Emmanuel Godo, Les Égarées de Noël
Éditions Gallimard, 2023, 160 pages, 18 €.

couv. Godo« Tout ce que touche un vrai poète devient, tôt ou tard, poésie. » Cet aphorisme de Reverdy, dans Cette émotion appelée poésie, caractérise ce beau recueil d’Emmanuel Godo. Les poèmes, les vers eux-mêmes, et les deux poèmes en prose, apparaissent de toutes sortes. Ils courent du lapidaire, de la brièveté du vers à son expansion, dans une parfaite prosodie, à une pleine prière de trois pages. Reverdy écrit encore qu’il ne reste d’un poète que ce qu’il a mis de lui dans son œuvre. Godo reste pur, j’allais écrire chaste, dans son poème. Mais le portrait prend un visage et un visage que le lecteur devine entre ses mains. D’abord, et bien que le palimpseste reste discret, se lisent les proches. « Le troupeau des vagues est docile ce matin. » L’auteur du Pont Mirabeau côtoie La Petite Jeanne de France. Bonnefoy est célébré pour « la salamandre de ses vers » et parce qu’il a tenu parole contre la ruine de la langue.

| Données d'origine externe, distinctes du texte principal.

(* ===== verification/SseWitness.v ===== *)
(** The hub's theorems at work: an admin and a guest connect, a snapshot is
    broadcast, and both are given it. *)

From S2P Require Import Prelude GoStd Errors Store Authz Sse SseFacts.

(** One admin's and one guest's connection; the second is being greeted. *)
Definition greeting : list event :=
  [EConnect 0 None; ERegister 0; ERun; ERun; ERun; EPoll; EConnect 1 (Some "z"); ERegister 1].
Definition settle : list event := [ERun; ERun; EFrame 0 true; EFrame 1 true].
Definition calling : list event := [ECall (snap_at 5); ECaller 0].

Definition hub_after (es : list event) : hub := default (New (snap_at 0)) (hub_run es (New (snap_at 0))).

Lemma Run_never_blocks_witness :
  ∃ n h', (n <= 4)%nat ∧ hub_run (repeat ERun n) (hub_after greeting) = Some h' ∧ idle h' = true.
Proof.
  destruct (Run_never_blocks (snap_at 0) greeting (hub_after greeting)) as (n & h' & Hn & Hr & Hi & _);
    [vm_compute; reflexivity | vm_compute; by eexists |].
  exists n, h'. split; [| by split]. etrans; [exact Hn |]. vm_compute. lia.
Defined.

Lemma hub_current_witness :
  told (hub_after (greeting ++ settle)) = 1 ∧
  ∃ k, h_conns (hub_after (greeting ++ settle)) !! 1%nat = Some k ∧ latest k = cn_sent k.
Proof.
  destruct (hub_current (snap_at 0) (greeting ++ settle) (hub_after (greeting ++ settle)))
    as [H1 H2]; [vm_compute; reflexivity | vm_compute; reflexivity |].
  rewrite bool_decide_eq_false_2 in H1.
  - split; [exact H1 |]. destruct (H2 1%nat) as (k & Hk & Hl & _).
    + apply (bool_decide_unpack _). vm_compute. exact I.
    + by exists k.
  - intros E. apply (f_equal (λ s : gset nat, bool_decide (1%nat ∈ s))) in E. vm_compute in E. discriminate.
Defined.

Definition delivery : list event := repeat ERun 2 ++ [EFrame 0 true].

Lemma fanout_reaches_all_witness :
  let before := greeting ++ settle ++ calling in
  ∃ k, h_conns (hub_after (before ++ [EFanout [0%nat; 1%nat]] ++ delivery)) !! 1%nat = Some k ∧
    latest k = Some (snap_at 5).
Proof.
  intros before.
  apply (fanout_reaches_all (snap_at 0) before (hub_after before) (snap_at 5) [0%nat; 1%nat]
           (hub_after (before ++ [EFanout [0%nat; 1%nat]])) delivery).
  1-3, 5-6: vm_compute; reflexivity.
  - repeat constructor.
  - apply (bool_decide_unpack _). vm_compute. exact I.
Defined.

(** A writer that records, and an encoding by the time of the snapshot. *)
#[local] Instance quiet_writer : ResponseWriter unit := {|
  rw_deadline := λ w, (None, w);
  rw_write _ := λ w, (None, w);
  rw_flush := λ w, (None, w);
|}.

Emmanuel Godo le rejoint par, entre autres, l’attention sans faille qu’il porte aux morts, et lui, aux siens comme à ceux de l’Histoire. « J’écris pour que les morts existent parmi nous. » Parmi les nombreuses définitions qu’il propose de la poésie, celle-ci va profond aussi : « La parole est cette pierre que l’on se passe de main en main de siècle en siècle pour se frayer un chemin de vie au milieu de la mort. » Et, bien sûr : « Qui me prendra la main pour entrer dans la mort ? » Il sait aussi voir en Rudger Kopland « un homme / Qui vit sur la croix de ses questions ».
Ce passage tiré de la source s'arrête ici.